SOURCE DATA>
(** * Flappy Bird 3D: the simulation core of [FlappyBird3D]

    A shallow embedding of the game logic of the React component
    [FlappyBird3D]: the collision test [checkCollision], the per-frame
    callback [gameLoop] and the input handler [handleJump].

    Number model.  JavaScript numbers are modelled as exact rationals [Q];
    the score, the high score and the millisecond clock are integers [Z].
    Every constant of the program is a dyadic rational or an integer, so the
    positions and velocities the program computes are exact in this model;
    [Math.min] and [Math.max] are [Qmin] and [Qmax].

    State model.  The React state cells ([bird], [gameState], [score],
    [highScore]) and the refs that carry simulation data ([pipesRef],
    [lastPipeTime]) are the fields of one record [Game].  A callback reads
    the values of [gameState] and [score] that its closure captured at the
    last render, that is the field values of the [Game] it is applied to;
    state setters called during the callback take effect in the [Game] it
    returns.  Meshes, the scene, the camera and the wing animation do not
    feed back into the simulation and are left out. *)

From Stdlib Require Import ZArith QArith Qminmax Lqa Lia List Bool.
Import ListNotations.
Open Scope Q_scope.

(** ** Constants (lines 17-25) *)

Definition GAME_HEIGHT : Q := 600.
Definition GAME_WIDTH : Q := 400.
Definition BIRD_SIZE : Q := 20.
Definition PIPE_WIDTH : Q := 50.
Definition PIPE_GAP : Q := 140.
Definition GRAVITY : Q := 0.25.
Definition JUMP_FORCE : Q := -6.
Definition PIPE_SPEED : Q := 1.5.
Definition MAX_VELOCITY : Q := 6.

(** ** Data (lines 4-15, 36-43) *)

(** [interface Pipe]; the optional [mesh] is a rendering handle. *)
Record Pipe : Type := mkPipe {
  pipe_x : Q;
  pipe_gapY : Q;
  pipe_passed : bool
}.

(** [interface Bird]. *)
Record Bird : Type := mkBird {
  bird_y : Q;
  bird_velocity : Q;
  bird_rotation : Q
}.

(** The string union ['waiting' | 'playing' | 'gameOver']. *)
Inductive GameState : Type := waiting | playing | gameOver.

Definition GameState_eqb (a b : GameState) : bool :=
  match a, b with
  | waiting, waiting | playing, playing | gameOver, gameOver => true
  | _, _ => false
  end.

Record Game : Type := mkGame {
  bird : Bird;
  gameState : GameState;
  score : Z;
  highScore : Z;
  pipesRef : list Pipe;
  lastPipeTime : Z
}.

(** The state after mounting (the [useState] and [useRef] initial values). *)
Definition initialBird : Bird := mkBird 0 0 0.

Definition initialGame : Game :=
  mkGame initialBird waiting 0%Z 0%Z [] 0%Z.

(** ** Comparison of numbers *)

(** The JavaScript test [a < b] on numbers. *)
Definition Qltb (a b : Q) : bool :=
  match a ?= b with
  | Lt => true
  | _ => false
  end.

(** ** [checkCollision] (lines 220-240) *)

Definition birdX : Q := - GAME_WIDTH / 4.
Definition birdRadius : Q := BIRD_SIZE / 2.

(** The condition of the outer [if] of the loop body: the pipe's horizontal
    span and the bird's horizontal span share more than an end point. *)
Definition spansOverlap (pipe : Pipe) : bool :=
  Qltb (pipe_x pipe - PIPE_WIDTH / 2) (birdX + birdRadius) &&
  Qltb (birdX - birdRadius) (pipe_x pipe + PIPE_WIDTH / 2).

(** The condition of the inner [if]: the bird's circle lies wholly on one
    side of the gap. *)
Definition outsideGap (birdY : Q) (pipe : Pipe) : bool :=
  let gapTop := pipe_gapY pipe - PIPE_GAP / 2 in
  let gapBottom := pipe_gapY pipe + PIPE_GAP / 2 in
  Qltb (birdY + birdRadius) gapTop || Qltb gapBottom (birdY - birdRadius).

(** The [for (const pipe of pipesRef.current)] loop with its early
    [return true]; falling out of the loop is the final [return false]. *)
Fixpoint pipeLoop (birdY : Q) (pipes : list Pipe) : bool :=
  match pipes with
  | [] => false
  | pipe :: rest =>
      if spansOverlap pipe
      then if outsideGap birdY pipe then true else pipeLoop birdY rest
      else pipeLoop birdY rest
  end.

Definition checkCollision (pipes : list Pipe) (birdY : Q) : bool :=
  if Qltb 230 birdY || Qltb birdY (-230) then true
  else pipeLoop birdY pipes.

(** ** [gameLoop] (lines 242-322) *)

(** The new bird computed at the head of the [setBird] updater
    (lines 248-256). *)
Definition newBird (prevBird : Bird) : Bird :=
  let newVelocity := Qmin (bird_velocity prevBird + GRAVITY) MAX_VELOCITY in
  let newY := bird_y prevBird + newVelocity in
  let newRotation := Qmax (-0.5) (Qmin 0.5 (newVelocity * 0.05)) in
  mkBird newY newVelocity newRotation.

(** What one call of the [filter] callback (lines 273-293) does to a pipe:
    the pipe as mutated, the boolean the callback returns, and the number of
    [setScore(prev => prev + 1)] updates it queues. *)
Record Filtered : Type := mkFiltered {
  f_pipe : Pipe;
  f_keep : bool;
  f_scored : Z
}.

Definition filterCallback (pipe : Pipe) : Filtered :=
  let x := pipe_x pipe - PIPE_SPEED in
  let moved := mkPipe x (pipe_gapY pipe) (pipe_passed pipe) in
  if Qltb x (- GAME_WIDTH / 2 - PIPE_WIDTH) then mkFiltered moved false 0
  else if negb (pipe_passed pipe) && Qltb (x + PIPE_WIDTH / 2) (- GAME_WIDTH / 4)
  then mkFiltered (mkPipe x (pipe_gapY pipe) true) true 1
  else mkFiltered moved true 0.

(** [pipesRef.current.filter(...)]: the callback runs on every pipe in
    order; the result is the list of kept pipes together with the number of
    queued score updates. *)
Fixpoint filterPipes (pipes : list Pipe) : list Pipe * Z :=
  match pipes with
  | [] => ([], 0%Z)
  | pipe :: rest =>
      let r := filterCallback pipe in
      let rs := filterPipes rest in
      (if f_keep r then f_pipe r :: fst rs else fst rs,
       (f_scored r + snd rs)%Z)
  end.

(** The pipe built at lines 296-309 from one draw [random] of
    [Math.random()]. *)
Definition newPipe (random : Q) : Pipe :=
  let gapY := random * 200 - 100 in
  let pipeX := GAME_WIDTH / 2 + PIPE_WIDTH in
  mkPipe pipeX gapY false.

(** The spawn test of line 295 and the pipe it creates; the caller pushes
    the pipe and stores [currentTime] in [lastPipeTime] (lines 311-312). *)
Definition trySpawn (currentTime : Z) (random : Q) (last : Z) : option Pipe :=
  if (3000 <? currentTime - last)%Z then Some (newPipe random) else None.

TASK DETAILS>
Please reproduce, exactly as written, the lines of the records from the first line through the one containing "Every constant of".

RESPONSE TO THIS EXERCISE>
(** * Flappy Bird 3D: the simulation core of [FlappyBird3D]

    A shallow embedding of the game logic of the React component
    [FlappyBird3D]: the collision test [checkCollision], the per-frame
    callback [gameLoop] and the input handler [handleJump].

    Number model.  JavaScript numbers are modelled as exact rationals [Q];
    the score, the high score and the millisecond clock are integers [Z].
    Every constant of the program is a dyadic rational or an integer, so the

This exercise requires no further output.